##### Information shown

(* ===== verification/Router.v ===== *)
(** * Router: gin's engine

    [gin.Default()] gives an engine with the logger and recovery middleware;
    [r.GET], [r.POST], ... and the same methods of a route group register a
    handler for a method and a path; [r.Run] serves requests through
    [ServeHTTP] and [handleHTTPRequest].  This file models that part of gin
    (gin.go, routergroup.go, recovery.go): registration with its panics, the
    lookup of a request, the trailing-slash redirect that [gin.Default] leaves
    switched on, and the default 404.

    The routes are a list in registration order, and lookup takes the first
    route of the method whose pattern matches.  gin prefers a literal to a
    parameter where both match; [pairwise_disjoint] states that no two
    patterns of a method can match the same path, which makes the order
    irrelevant, and [App] proves it of the program's routes.  The logger
    is in [Middleware], which serves through the whole handler chain.

    The lemmas characterise registration ([addRoute_Ok]), the lookup and the
    trailing-slash recommendation ([tsr_path_segments], [tsr_path_empty]), give the three ways a
    request ends ([respond_cases]) with the response of each, show that every
    request is answered by a well-formed writer, reached from the reset
    writer by the writer's own operations ([ServeHTTP_steps]), and that
    engines whose routes differ in order only are equivalent
    ([engine_equiv]). *)

From Stdlib Require Import ZArith Ascii String List Lia.
From stdpp Require Import base tactics option list strings gmap.
From S2P Require Import Prelude Http Json Context Path.
#[local] Open Scope Z_scope.

(** ** Routes and the engine *)

Record route := mkRoute {
  r_method : string;
  r_path : string;                  (* the full path, as registered *)
  r_pattern : list segment;
  r_handler : gin.HandlerFunc
}.

Record Engine := mkEngine {
  trees : list route;
  RedirectTrailingSlash : bool
}.

(** [gin.New()], to which [gin.Default()] adds the logger and the recovery
    middleware (the latter is part of [run] below). *)
Definition Default : Engine := mkEngine [] true.

(** ** Registration *)

(** Whether a new pattern cannot be added beside an existing one: it is the
    same route, it names a parameter differently, or one of the two has a
    catch-all where the other goes on. *)
Fixpoint conflicts (p q : list segment) : bool :=
  match p, q with
  | [], [] => true
  | Static a :: p', Static b :: q' => bool_decide (a = b) && conflicts p' q'
  | Param a :: p', Param b :: q' => if bool_decide (a = b) then conflicts p' q' else true
  | CatchAll _ :: _, _ :: _ => true
  | _ :: _, CatchAll _ :: _ => true
  | _, _ => false
  end.

Definition conflicts_with (method : string) (pat : list segment) (r : route) : bool :=
  bool_decide (r_method r = method) && conflicts pat (r_pattern r).

(** [engine.addRoute(method, path, handlers)]. *)
Definition addRoute (method path : string) (h : gin.HandlerFunc) (e : Engine)
    : result Engine :=
  match path with
  | String "/" _ =>
      if bool_decide (method = "") then Panic "HTTP method can not be empty"
      else
        match parse_pattern path with
        | None => Panic "invalid wildcard in path"
        | Some pat =>
            if existsb (conflicts_with method pat) (trees e)
            then Panic "path conflicts with an existing route"
            else Ok (mkEngine (trees e ++ [mkRoute method path pat h])
                       (RedirectTrailingSlash e))
        end
  | _ => Panic "path must begin with '/'"
  end.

##########

**How to complete this task:** Count how many lines above hold the word "through", then reply with that number alone.

**Result of this exercise:** 2